Three dimensional convolutional neural network-based automated detection of midline shift in traumatic brain injury cases from head computed tomography scans.

OBJECTIVES

Midline shift (MLS) is a critical indicator of the severity of brain trauma and is even suggestive of changes in intracranial pressure. At present, radiologists have to manually measure the MLS using laborious techniques. Automatic detection of MLS using artificial intelligence can be a cutting-edge solution for emergency health-care personnel to help in prompt diagnosis and treatment. In this study, we sought to determine the accuracy and the prognostic value of our screening tool that automatically detects MLS on computed tomography (CT) images in patients with traumatic brain injuries (TBIs).

MATERIALS AND METHODS

The study enrolled TBI cases, who presented at the Department of Neurosurgery, All India Institute of Medical Sciences, New Delhi. Institutional ethics committee permission was taken before starting the study. The data collection was carried out for over nine months, i.e., from January 2020 to September 2020. The data collection included head CT scans, patient demographics, clinical details as well as radiologist's reports.
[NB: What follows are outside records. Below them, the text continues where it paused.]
Lemma round_step_ready env e m pr e' m' ns ps :
  engine_inv (F:=F) e m -> round_step (F:=F) env e m pr e' m' ns ps ->
  Forall (fun p => pa_pair p = pr /\ chunk_ready (e_batch_size e) (e_secrets e) p) ps.
Proof.
  intros Hinv [Hrun|st Hlog|e1 m1 r ps1 [Hrun _ _ _ _ (cs & Hcs & Hlen & ->)]]; [constructor..|].
  apply Forall_forall. intros p (c & Hc & Hpm & Hpo & Hpa & Hpp)%round_chunks_elem. rewrite (run_pair _ _ _ _ _ Hrun) in Hpp.
  pose proof (ei_book _ _ Hinv) as Hrep. pose proof (round_legs env e m pr r Hinv Hrun) as Hlegs.
  assert (Hsub : forall mt, mt ∈ c -> mt ∈ matches r).
  { intros mt Hmt. rewrite <- Hcs. apply list_elem_of_In, in_concat. exists c. by rewrite <- !list_elem_of_In. }
  rewrite Forall_forall in Hlen. rewrite Forall_forall in Hlegs. split; [done|]. split.
  - rewrite Hpm. by apply Hlen.
  - apply Forall_forall. intros mt Hmt. rewrite Hpm in Hmt.
    pose proof (Hsub mt Hmt) as Hin.
    destruct (Hlegs mt Hin) as (bo & ao & Hb & Ha & Hsb & Hsa & Hpb & Hpa' & _ & _ & _ & _ & Hep & Hes).
    assert (Hleg : forall sd f o, f ∈ match_fills (matches r) -> m !! fill_order_id f = Some o -> o_side o = sd -> o_pair o = pr ->
      leg_ready (e_secrets e) p sd f).
    { intros sd f o Hf Ho Hsd Hpr. destruct (ei_secrets _ _ Hinv _ _ Ho) as (sec & Hsec & Hof).
      destruct (oo_live _ _ _ (ei_orders _ _ Hinv) _ _ Ho) as ((? & ? & _) & _ & Hid).
      destruct (oo_size _ _ _ (ei_orders _ _ Hinv) _ _ Ho) as [? _].
      exists o, sec. rewrite Hpo, Hpa, Hpp, (order_snapshot_spec _ m _ _ Hrep). split_and!; try done.
      - rewrite decide_True; [done|]. by apply list_elem_of_fmap_2.
      - rewrite <- Hid. apply list_elem_of_fmap_2. apply elem_of_app.
        rewrite (elem_of_bids _ m _ _ Hrep), (elem_of_asks _ m _ _ Hrep), Hid. destruct (o_side o) eqn:?; [left|right]; done. }
    split_and!; try done.
    + apply (Hleg Buy _ bo); try done. unfold match_fills. apply elem_of_list_bind_flat. exists mt. split; [done|]. by left.
    + apply (Hleg Sell _ ao); try done. unfold match_fills. apply elem_of_list_bind_flat. exists mt. split; [done|]. right. by left.
  - rewrite Hpa, map_app. apply NoDup_app. split_and!; [by eapply NoDup_bids| |by eapply NoDup_asks].
    intros i (b & -> & Hb)%list_elem_of_fmap (a & Hab & Ha)%list_elem_of_fmap.
    apply (elem_of_bids _ m _ _ Hrep) in Hb as (? & _ & ?). apply (elem_of_asks _ m _ _ Hrep) in Ha as (? & _ & ?). congruence.
  - rewrite Hpm. apply Forall_forall. intros mt Hmt.
    pose proof (Hsub mt Hmt) as Hin.
    destruct (Hlegs mt Hin) as (bo & ao & Hb & Ha & _ & _ & _ & _ & _ & ? & ? & ? & _).
    destruct (oo_size _ _ _ (ei_orders _ _ Hinv) _ _ Hb) as [_ ?]. destruct (oo_size _ _ _ (ei_orders _ _ Hinv) _ _ Ha) as [_ ?].
    exists bo, ao. rewrite Hpo, !(order_snapshot_spec _ m _ _ Hrep), !decide_True; [split_and!; try done; lia|..];
      apply list_elem_of_fmap_2; unfold match_fills; apply elem_of_list_bind_flat; exists mt; (split; [done|]); [right|]; by left.
  - rewrite Hpm. exists (clearing_price r). apply Forall_forall. intros mt Hmt.
    pose proof (Hsub mt Hmt) as Hin.
    destruct (round_length env e m pr r Hinv Hrun) as [_ Hsz].
    pose proof (book_auction_input _ m pr Hrep (oo_live _ _ _ (ei_orders _ _ Hinv)) Hsz) as Hai.
    destruct (run_done _ _ _ _ _ Hai Hrun) as (? & ? & _ & _ & _ & _ & _ & _ & _ & _ & M3 & _). rewrite Forall_forall in M3.
    by destruct (M3 mt Hin) as (? & _ & _ & ? & _).
Qed.

Lemma rounds_recorded env prs e m e' m' ns ps :
  engine_inv (F:=F) e m -> rounds (F:=F) env e m prs e' m' ns ps ->
  (exists evs, st_log (e_store e') = st_log (e_store e) ++ evs /\ recorded_matches evs = chunk_matches ps) /\
  (forall i, filled_by (match_fills (chunk_matches ps)) i (m !! i) (m' !! i)) /\
  Forall (fun mt => exists pr, pr ∈ prs /\ leg_match m pr mt) (chunk_matches ps) /\
  Forall (fun p => pa_pair p ∈ prs /\ chunk_ready (e_batch_size e) (e_secrets e) p) ps.
Proof.
  intros Hinv Hr. induction Hr as [e m|e m pr prs e1 m1 ns1 ps1 e2 m2 ns2 ps2 Hst Hinv1 Hsec Hbs Hrs IH].
  { destruct (round_step_recorded env e m [] (with_store e (e_store e)) m [] [] Hinv) as (_ & ? & _); [by apply round_unrecorded|].
    split_and!; [exists []; by rewrite app_nil_r|done|constructor|constructor]. }
  destruct (round_step_recorded _ _ _ _ _ _ _ _ Hinv Hst) as ((evs1 & Hlog1 & Hev1) & Hf1 & Hl1).
  destruct (IH Hinv1) as ((evs2 & Hlog2 & Hev2) & Hf2 & Hl2 & Hc2).
  pose proof (round_step_shrinks _ _ _ _ _ _ _ _ Hinv Hst) as Hsh.
  assert (Happ : chunk_matches (ps1 ++ ps2) = chunk_matches ps1 ++ chunk_matches ps2) by apply flat_map_app.
  rewrite Happ. split_and!.
  - exists (evs1 ++ evs2). by rewrite Hlog2, Hlog1, <- app_assoc, recorded_matches_app, Hev1, Hev2.
  - intros i. rewrite match_fills_app. apply (filled_by_trans _ _ i _ (m1 !! i)); [done..|].
    intros Hn. clear -Hl2 Hn. unfold match_fills. induction Hl2 as [|mt ms (pr & _ & bo & ao & Hb & Ha & _) _ IHl]; [done|].
    simpl. rewrite !fill_total_cons, IHl. repeat (case_match; [exfalso; rewrite Z.eqb_eq in *; congruence|]). done.
  - apply Forall_app. split; [eapply Forall_impl; [exact Hl1|]|eapply Forall_impl; [exact Hl2|]]; simpl.
    + intros mt Hmt. exists pr. split; [by left|done].
    + intros mt (pr' & ? & ?). exists pr'. split; [by right|]. by eapply leg_match_shrinks.
  - apply Forall_app. split.
    + eapply Forall_impl; [exact (round_step_ready _ _ _ _ _ _ _ _ Hinv Hst)|]. intros p [-> ?]. split; [by left|done].
    + rewrite <- Hsec, <- Hbs. eapply Forall_impl; [exact Hc2|]. intros p [? ?]. split; [by right|done].
Qed.

(** Expiry records no match. *)
Lemma expire_log env e m e1 :
  engine_inv (F:=F) e m -> room e -> expire_orders env e = Ret e1 ->
  exists evs, st_log (e_store e1) = st_log (e_store e) ++ evs /\ recorded_matches evs = [].
Proof.
  intros Hinv Hr. destruct (inv_expire env e m Hinv (room_lt e (2 ^ 29) Hr ltac:(lia))) as (e1' & m1 & He & _).
  unfold expire_orders. cbv zeta.
  assert (Hcol : forall ev, ev ∈ Book.collect_expired (es_book (e_state e)) (te_now env) -> exists i, ev_data ev = OrderExpiredEv i).
  { intros ev. rewrite (collect_expired_perm _ m _ (ei_book _ _ Hinv)). intros (o & -> & _)%list_elem_of_fmap. by eexists. }
  assert (Hlen : Z.of_nat (length (Book.collect_expired (es_book (e_state e)) (te_now env))) <= 2 ^ 29).
  { rewrite (Permutation_length (collect_expired_perm _ m _ (ei_book _ _ Hinv))), length_map.
    pose proof (filter_length_le (Book.is_expired (te_now env)) (orders_of m)) as Hl.
    pose proof (oo_capacity _ _ _ (ei_orders _ _ Hinv)) as Hcap. unfold MAX_ACTIVE_ORDERS, orders_of in *.
    rewrite length_fmap, length_map_to_list in Hl. lia. }
  destruct (Book.collect_expired _ _) as [|ev0 evs0]; [intros [= <-]; exists []; by rewrite app_nil_r|].
  set (evs1 := map _ _). assert (Hb : st_last_seq (e_store e) + Z.of_nat (length evs1) <= u64_max).
  { unfold evs1. rewrite length_map. apply room_lt; done. }
  destruct (st_append _ _ _) as [st [evs|]] eqn:Ha.
  - intros (book & _ & [= <-])%outcome_bind_Ret. destruct (appended_sorted _ _ _ _ _ (ei_store _ _ Hinv) Hb Ha) as (_ & Hd & _ & _ & Hlog & _).
    exists evs. split; [done|]. rewrite (recorded_matches_data _ _ Hd). unfold evs1. clear -Hcol. revert Hcol.
    generalize (ev0 :: evs0) as l. induction l as [|x l IH]; intros Hcol; [done|]. simpl.
    destruct (Hcol x) as [i ->]; [by left|]. apply IH. intros ev Hev. apply Hcol. by right.
  - intros [= <-]. destruct (st_append_err _ _ _ _ _ (ei_store _ _ Hinv) Hb Ha) as (_ & Hlog & _).
    exists []. by rewrite app_nil_r.
Qed.

Lemma elem_of_active_pairs (s : EngineState D) pr :
  pr ∈ active_pairs s <-> exists cfg, es_pair_tokens s !! pr = Some cfg /\ status cfg = Active.
Proof.
  unfold active_pairs. rewrite sort_by_perm, list_elem_of_fmap. split.
  - intros ([k c] & -> & [Hin Ha]%elem_of_list_filter_bool). apply elem_of_hm_iter in Hin. exists c. split; [done|].
    simpl in Ha. by destruct (status c).
  - intros (c & Hc & Ha). exists (pr, c). split; [done|]. apply elem_of_list_filter_bool.
    split; [by apply elem_of_hm_iter|]. simpl. by rewrite Ha.
Qed.

(** C7: a tick records exactly what it matches.  On every engine it returns.
    Starting from the orders that have not expired (or from all of them, when
    the store refuses the expiry events), every order has lost exactly its
    fills in the matches of the chunks, and an exhausted order has left; the
    matches of the log are the matches of the chunks, in order; each match
    joins a bid and an ask of different traders on one active pair at a price
    both limits admit; and each chunk is within the width of the circuit, all
    its matches are at one price within the limits of both legs, its prices and
    sizes encode, and both legs of every match are there with their secrets.
    Whether the traders' balances encode is not checked by the tick. *)
Theorem tick_records env e :
  reachable (F:=F) e -> room e ->
  exists e' ns ps m m0 m', tick_under_lock (F:=F) env e = Ret (e', ns, ps) /\ engine_inv (F:=F) e m /\ engine_inv (F:=F) e' m' /\
    (m0 = m \/ m0 = unexpired (te_now env) m) /\
    (forall i, filled_by (match_fills (chunk_matches ps)) i (m0 !! i) (m' !! i)) /\
    (exists evs, st_log (e_store e') = st_log (e_store e) ++ evs /\ recorded_matches evs = chunk_matches ps) /\
    Forall (fun mt => exists pr, pair_status e pr = Some Active /\ leg_match m0 pr mt) (chunk_matches ps) /\
    Forall (fun p => pair_status e (pa_pair p) = Some Active /\ chunk_ready (e_batch_size e') (e_secrets e') p) ps.
Proof.
  intros (m & Hinv)%reachable_inv Hr.
  destruct (inv_tick env e m Hinv Hr) as (e' & m' & ns & ps & e1 & m0 & Ht & Hinv' & _ & He1 & Hinv1 & Hm0 & Hsec & Hbs & Hs1 & Hrs).
  destruct (rounds_recorded _ _ _ _ _ _ _ _ Hinv1 Hrs) as ((evs2 & Hlog2 & Hev2) & Hf & Hl & Hc).
  destruct (expire_log env e m e1 Hinv Hr He1) as (evs1 & Hlog1 & Hev1).
  assert (Hact : forall pr, pr ∈ active_pairs (e_state e) -> pair_status e pr = Some Active).
  { intros pr (cfg & Hcfg & Ha)%elem_of_active_pairs. unfold pair_status, pair_config. rewrite Hcfg. simpl. by rewrite Ha. }
  exists e', ns, ps, m, m0, m'. split_and!; try done.
  - exists (evs1 ++ evs2). by rewrite Hlog2, Hlog1, <- app_assoc, recorded_matches_app, Hev1, Hev2.
  - eapply Forall_impl; [exact Hl|]. intros mt (pr & ? & ?). exists pr. split; [by apply Hact|done].
  - eapply Forall_impl; [exact Hc|]. intros p [? ?]. split; [by apply Hact|].
    by rewrite Hsec, Hbs, <- Hs1.
Qed.
End rounds.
The radiologist's reports were considered the "gold standard" for evaluating the MLS. A deep learning-based three dimensional (3D) convolutional neural network (CNN) model was developed using 176 head CT scans.

RESULTS

The developed 3D CNN model was trained using 156 scans and was tested on 20 head CTs to determine the accuracy and sensitivity of the model. The screening tool was correctly able to detect 7/10 MLS cases and 4/10 non-MLS cases. The model showed an accuracy of 55% with high specificity (70%) and moderate sensitivity of 40%.

CONCLUSION

An automated solution for screening the MLS can prove useful for neurosurgeons. The results are strong evidence that 3D CNN can assist clinicians in screening MLS cases in an emergency setting.